According to the Customer Experience Matters blog, customer experience matters.
Okay, that makes it sound about as un-newsworthy as possible. But really, this is interesting stuff at New Report: The Customer Experience-Loyalty Connection.
The report looked at a number of customer experience factors in 12 industries, from airlines to wireless carriers, and found that better customer experience correlated with increased revenue:
Customer experience leaders enjoy a double-digit advantage in customers willing to buy more from them, reluctant to switch business away from them, and likely to recommend them. A modest improvement in customer experience can drive between $179 million (for health plans) and $308 million (for hotel chains) of incremental revenue over three years for every $1 billion in annual sales.

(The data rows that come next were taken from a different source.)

Lemma decode_encoded sign v :
  (forall payload, part_ok (sign payload)) -> plain_json v = true ->
  decode_signed sign (cursor_text v ++ "." ++ sign (cursor_text v)) = Some v.
Proof.
  intros Hsign Hv. unfold decode_signed. pose proof (codec_text v) as Ht. pose proof (Hsign (cursor_text v)) as Hs.
  rewrite split_signed by done. destruct Ht as [Ht _], Hs as [Hs _].
  rewrite (proj2 (truthy_true _)), (proj2 (truthy_true _)) by done. cbn [negb orb]. rewrite str_eqb_refl. by apply codec_roundtrip.
Qed.

Lemma forallb_strings ids : forallb plain_json (map JString ids) = true.
Proof. by induction ids. Qed.

Lemma cursor_plain base p : plain_json (cursor_json base p) = true.
Proof.
  assert (Hn : forall x, plain_json (nullable_json x) = true) by by destruct x.
  destruct base as [sort q [ids h]]. unfold cursor_json, query_json, scope_json, position_json.
  destruct ids as [ids|]; cbn -[nullable_json]; by rewrite ?forallb_strings, !Hn.
Qed.

Lemma normalized_query_json q : normalizeCursorQuery (Some (query_json q)) = Some (query_json q).
Proof. reflexivity. Qed.

Lemma prints_as_refl v : prints_as (Some v) v = true.
Proof. apply str_eqb_refl. Qed.

Lemma cursor_members base p : exists entries, cursor_json base p = JObject entries /\
  JsMap.get "version" entries = Some (JNumber 1) /\ JsMap.get "sort" entries = Some (JString (sort_name (cb_sort base))) /\
  JsMap.get "query" entries = Some (query_json (cb_query base)) /\ JsMap.get "scope" entries = Some (scope_json (cb_scope base)) /\
  JsMap.get "position" entries = Some (position_json p).
Proof. eexists. repeat split. Qed.

(** The round trip of a session cursor. *)
Lemma session_cursor_roundtrip base p : decodeSessionCursor (encodeSessionCursor (cursor_json base p)) base = Some p.
Proof.
  unfold decodeSessionCursor, decodeSignedCursorPayload, encodeSessionCursor. rewrite decode_encoded; [|apply codec_hmac|apply cursor_plain].
  destruct (cursor_members base p) as (entries & -> & -> & -> & -> & -> & ->). cbn [is_json_string].
  rewrite normalized_query_json, !prints_as_refl, str_eqb_refl. by destruct p.
Qed.

End codecs.

(** ** Session pages *)

(** The same query with another cursor. *)
Definition at_cursor (cursor : option string) (q : ListSessionsPageQuery) : ListSessionsPageQuery :=
  mkListSessionsPageQuery (q_limit q) cursor (q_repositoryId q) (q_status q) (q_hostId q) (q_worktreeId q) (q_sort q)
    (q_concurrencyId q) (q_scheduleId q) (q_source q) (q_scope q).

(** A query that is accepted: its limit, and what its cursors are bound to. *)
Definition accepted (query : ListSessionsPageQuery) (limit : Z) (base : CursorBase) : Prop :=
  normalizeLimit (q_limit query) = Some limit /\ normalizeSort (q_sort query) = Some (cb_sort base) /\
  normalizeQuery query = Some (cb_query base) /\ normalizeScope (q_scope query) = cb_scope base.

(** Ids the collation tells apart from this one. *)
Definition id_apart {LC : LocaleCompare} (st : ControlPlaneState) (id : string) : Prop :=
  forall s, In s (JsMap.values (Plane.sessions st)) -> localeCompare (Session.id s) id = 0 -> Session.id s = id.

(** The pages a client receives one after the other, each from the state of its moment. *)
Inductive pages_seen {LC : LocaleCompare} {CC : CursorCodec} (query : ListSessionsPageQuery)
    : option string -> list (ControlPlaneState * list PublicSession) -> Prop :=
| seen_last st cursor page :
    listSessionsPage st (at_cursor cursor query) = Some page -> nextCursor page = None ->
    pages_seen query cursor [(st, items page)]
| seen_more st cursor page c rest :
    listSessionsPage st (at_cursor cursor query) = Some page -> nextCursor page = Some c ->
    pages_seen query (Some c) rest -> pages_seen query cursor ((st, items page) :: rest).

(** How often a session is shown. *)
Definition shown (id : string) (page : list PublicSession) : nat :=
  length (List.filter (fun p => str_eqb (Session.id (publicRecord p)) id) page).

Fixpoint times_shown (id : string) (seen : list (ControlPlaneState * list PublicSession)) : nat :=
  match seen with [] => 0%nat | (_, page) :: rest => (shown id page + times_shown id rest)%nat end.

Section sessions.
Context {LC : LocaleCompare} {LL : LocaleCompareLaws LC} {CC : CursorCodec} {CL : CursorCodecLaws CC}.
Context (query : ListSessionsPageQuery) (limit : Z) (base : CursorBase) (Hacc : accepted query limit base).

Notation cmp := (fun a b => comparePositions a b (cb_sort base)).
Notation public st := (fun s => toPublic st s false).

Definition cursor_of (p : CursorPosition) : string := encodeSessionCursor (cursor_json base p).

Lemma cursor_of_truthy p : truthy_opt (Some (cursor_of p)) = Some (cursor_of p).
Proof.
  unfold cursor_of, encodeSessionCursor. cbv zeta. set (v := cursor_json base p). destruct (codec_text v) as [Ht _]. unfold truthy_opt.
  rewrite (proj2 (truthy_true _)); [done|]. by destruct (cursor_text v).
Qed.

(** A page is cut from the rows past the position of its cursor. *)
Lemma session_page st after :
  listSessionsPage st (at_cursor (cursor_of <$> after) query) =
  Some (page_of (public st) (fun s => cursor_of (position_of s)) limit (beyond position_of cmp after (session_rows st base))).
Proof.
  destruct Hacc as (Hl & Hs & Hq & Hsc). unfold listSessionsPage.
  change (normalizeQuery (at_cursor (cursor_of <$> after) query)) with (normalizeQuery query).
  cbn [at_cursor q_limit q_sort q_scope q_cursor]. rewrite Hl, Hs, Hq, Hsc. cbn [mbind option_bind].
  assert (Eb : mkCursorBase (cb_sort base) (cb_query base) (cb_scope base) = base) by by destruct base. rewrite Eb.
  destruct after as [p|]; cbn [fmap option_fmap option_map]; [|done].
  rewrite cursor_of_truthy. unfold cursor_of at 1. rewrite session_cursor_roundtrip. done.
Qed.

Lemma limit_positive : 1 <= limit.
Proof. destruct Hacc as (Hl & _). unfold normalizeLimit in Hl. destruct (q_limit query); repeat case_match; simplify_eq; lia. Qed.

(** Rows compare equal only to themselves where ids are told apart. *)
Lemma rows_apart st s :
  filed st -> In s (session_rows st base) -> id_apart st (Session.id s) -> apart position_of cmp (session_rows st base) s.
Proof.
  intros Hf Hs Ha y Hy E. apply comparePositions_zero in E. cbn in E.
  eapply rows_by_id; [exact Hf|done|done|]. apply Ha; [|done]. by apply session_rows_In in Hy as [Hy _].
Qed.

Lemma NoDup_of_ids (l : list SessionRecord) : NoDup (map Session.id l) -> NoDup l.
Proof. apply NoDup_fmap_1. Qed.

(** [C23] Paging through the sessions ends and shows everything.  A client that follows
    [nextCursor] from the first page of an accepted query, over a list that does not change,
    needs no more requests than there are sessions plus one; it gets every session the query
    selects within its scope exactly once, in the order of the query's sort, on pages no longer
    than the limit.  Sessions are filed under their own ids, and the ids of the selected ones
    are told apart by the collation. *)
Theorem session_pages_complete st :
  filed st -> (forall s, In s (session_rows st base) -> id_apart st (Session.id s)) ->
  exists pages, follow (fun cursor => listSessionsPage st (at_cursor cursor query)) (length (JsMap.values (Plane.sessions st))) None = Some pages /\
    concat pages = map (public st) (session_rows st base) /\
    Forall (fun page => Z.of_nat (length page) <= limit) pages.
Proof.
  intros Hf Hap.
  assert (Hlen : (length (session_rows st base) <= length (JsMap.values (Plane.sessions st)))%nat).
  { unfold session_rows. rewrite (Permutation_length (toSorted_perm _ _)).
    etransitivity; [apply List.filter_length_le|apply List.filter_length_le]. }
  apply (follow_rest (public st) (fun s => cursor_of (position_of s)) limit limit_positive
    (fun cursor => listSessionsPage st (at_cursor cursor query)) (session_rows st base)) with (done := []); [|done|done].
  intros front rest Hrows.
  assert (E : (fun s => cursor_of (position_of s)) <$> last front = cursor_of <$> (position_of <$> last front)) by by destruct (last front).
  rewrite E, session_page. f_equal. f_equal. rewrite Hrows. apply beyond_prefix; [apply comparePositions_preorder| | |]; rewrite <- Hrows.
  - apply session_rows_sorted.
  - by apply NoDup_of_ids, session_rows_NoDup.
  - intros s Hs. apply rows_apart; auto.
Qed.

(** *** A list that changes *)

(** The session is there, selected, at the same position, and told apart. *)
Definition stays (id : string) (pos : CursorPosition) (st : ControlPlaneState) : Prop :=
  filed st /\ id_apart st id /\
  exists s, JsMap.get id (Plane.sessions st) = Some s /\ position_of s = pos /\ selected base s = true.

Definition past (pos : CursorPosition) (after : option CursorPosition) : bool :=
  match after with Some k => 0 <? comparePositions pos k (cb_sort base) | None => true end.

Lemma past_spec s after : past (position_of s) after = true <-> is_beyond position_of cmp after s.
Proof. destruct after; cbn; [apply Z.ltb_lt|done]. Qed.

(** A page shows a row once if it is there. *)
Lemma shown_rows st (page : list SessionRecord) id :
  NoDup (map Session.id page) ->
  shown id (map (public st) page) = if decide (id ∈ map Session.id page) then 1%nat else 0%nat.
Proof.
  unfold shown. induction page as [|x page IH]; intros Hn; [done|]. cbn [map List.filter].
  change (Session.id (publicRecord (toPublic st x false))) with (Session.id x).
  cbn [map] in Hn. apply NoDup_cons in Hn as [Hx Hn]. specialize (IH Hn). destruct (str_eqb (Session.id x) id) eqn:E.
  - apply str_eqb_true in E. subst id. cbn [length]. rewrite IH, decide_False by done. by rewrite decide_True by set_solver.
  - rewrite IH. assert (Session.id x <> id) by (intros Ex; by rewrite Ex, str_eqb_refl in E).
    repeat case_decide; set_solver.
Qed.

(** One page of the run: whether it shows the session, and where the next one starts. *)
Lemma session_on_page st after id pos page :
  stays id pos st -> listSessionsPage st (at_cursor (cursor_of <$> after) query) = Some page ->
  match nextCursor page with
  | None => shown id (items page) = if past pos after then 1%nat else 0%nat
  | Some c => exists next, c = cursor_of next /\
      (shown id (items page) + (if past pos (Some next) then 1 else 0) = if past pos after then 1 else 0)%nat
  end.
Proof.
  intros (Hf & Ha & s & G & <- & Hsel). rewrite session_page. intros [= <-].
  destruct (Hf) as [_ Hid]. pose proof (Hid _ _ G) as Ei. subst id.
  assert (Hin : In s (session_rows st base)) by (apply session_rows_In; split; [by eapply JsMap.get_In_values|done]).
  destruct (cut_page position_of cmp (comparePositions_preorder _) limit (session_rows st base) after s limit_positive
    (session_rows_sorted st base) Hin (rows_apart st s Hf Hin Ha)) as (C1 & C2 & C3 & C4).
  unfold page_of. cbn [items nextCursor].
  set (remaining := beyond position_of cmp after (session_rows st base)) in *. set (cut := take (Z.to_nat limit) remaining) in *.
  assert (Hsub : forall x, In x cut -> In x (session_rows st base)).
  { intros x Hx. assert (In x remaining) as Hr.
    { rewrite <- (take_drop (Z.to_nat limit) remaining). apply in_or_app. by left. }
    by apply beyond_In in Hr as [Hr _]. }
  assert (Hnd : NoDup (map Session.id cut)).
  { apply take_ids_NoDup. pose proof (session_rows_NoDup st base Hf) as Hn. unfold remaining.
    destruct after; [by apply filter_ids_NoDup|done]. }
  assert (Hi : Session.id s ∈ map Session.id cut <-> In s cut).
  { rewrite list_elem_of_In, in_map_iff. split; [|intros H; by exists s].
    intros (x & E & Hx). rewrite <- (rows_by_id st base x s Hf); auto. }
  rewrite (shown_rows st cut (Session.id s) Hnd). unfold page_last.
  rewrite <- !past_spec in C1, C2, C3, C4. setoid_rewrite <- past_spec in C2. setoid_rewrite <- past_spec in C3.
  setoid_rewrite <- past_spec in C4.
  destruct (decide (Session.id s ∈ map Session.id cut)) as [D|D]; rewrite Hi in D.
  - rewrite (C1 D). destruct (limit <? _); [|done]. destruct (last cut) as [y|]; [|done]. exists (position_of y).
    split; [done|]. specialize (C3 (C1 D) D y eq_refl). by rewrite (not_true_is_false _ C3).
  - destruct (past (position_of s) after) eqn:Ep.
    + destruct (C2 eq_refl D) as (-> & y & -> & Hy). cbn [fmap option_fmap option_map]. exists (position_of y). by rewrite Hy.
    + destruct (limit <? _); [|done]. destruct (last cut) as [y|]; [|done]. exists (position_of y). split; [done|].
      specialize (C4 ltac:(done) y eq_refl). by rewrite (not_true_is_false _ C4).
Qed.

It begs the question: Does donor experience matter in a similar way? After all, the difference between a good and bad charitable giving experience probably isn't as dramatic as the difference between a good and bad experience at a hotel. We fundraisers just don't have nearly the capacity for tormenting our donors that airlines do.
But I'm guessing experience matters, and that if they applied the same study to nonprofits we'd see similar results -- that treating people right means they give more and stay with you longer.
I think giving donors a good experience includes these things:
- Get the data right. Don't spell names wrong. Don't have duplicate records. Don't mess up giving records.
- Be thankful. Receipt promptly. Thank specifically for what they gave. Thank more than you have to.
- Report back. Let donors know about the difference they make. Send a newsletter that's about them, not you.
- Offer choices. Let them control how often and how you communicate. Let them direct their giving to the things that interest them. Find cool ways to put them in the driver's seat.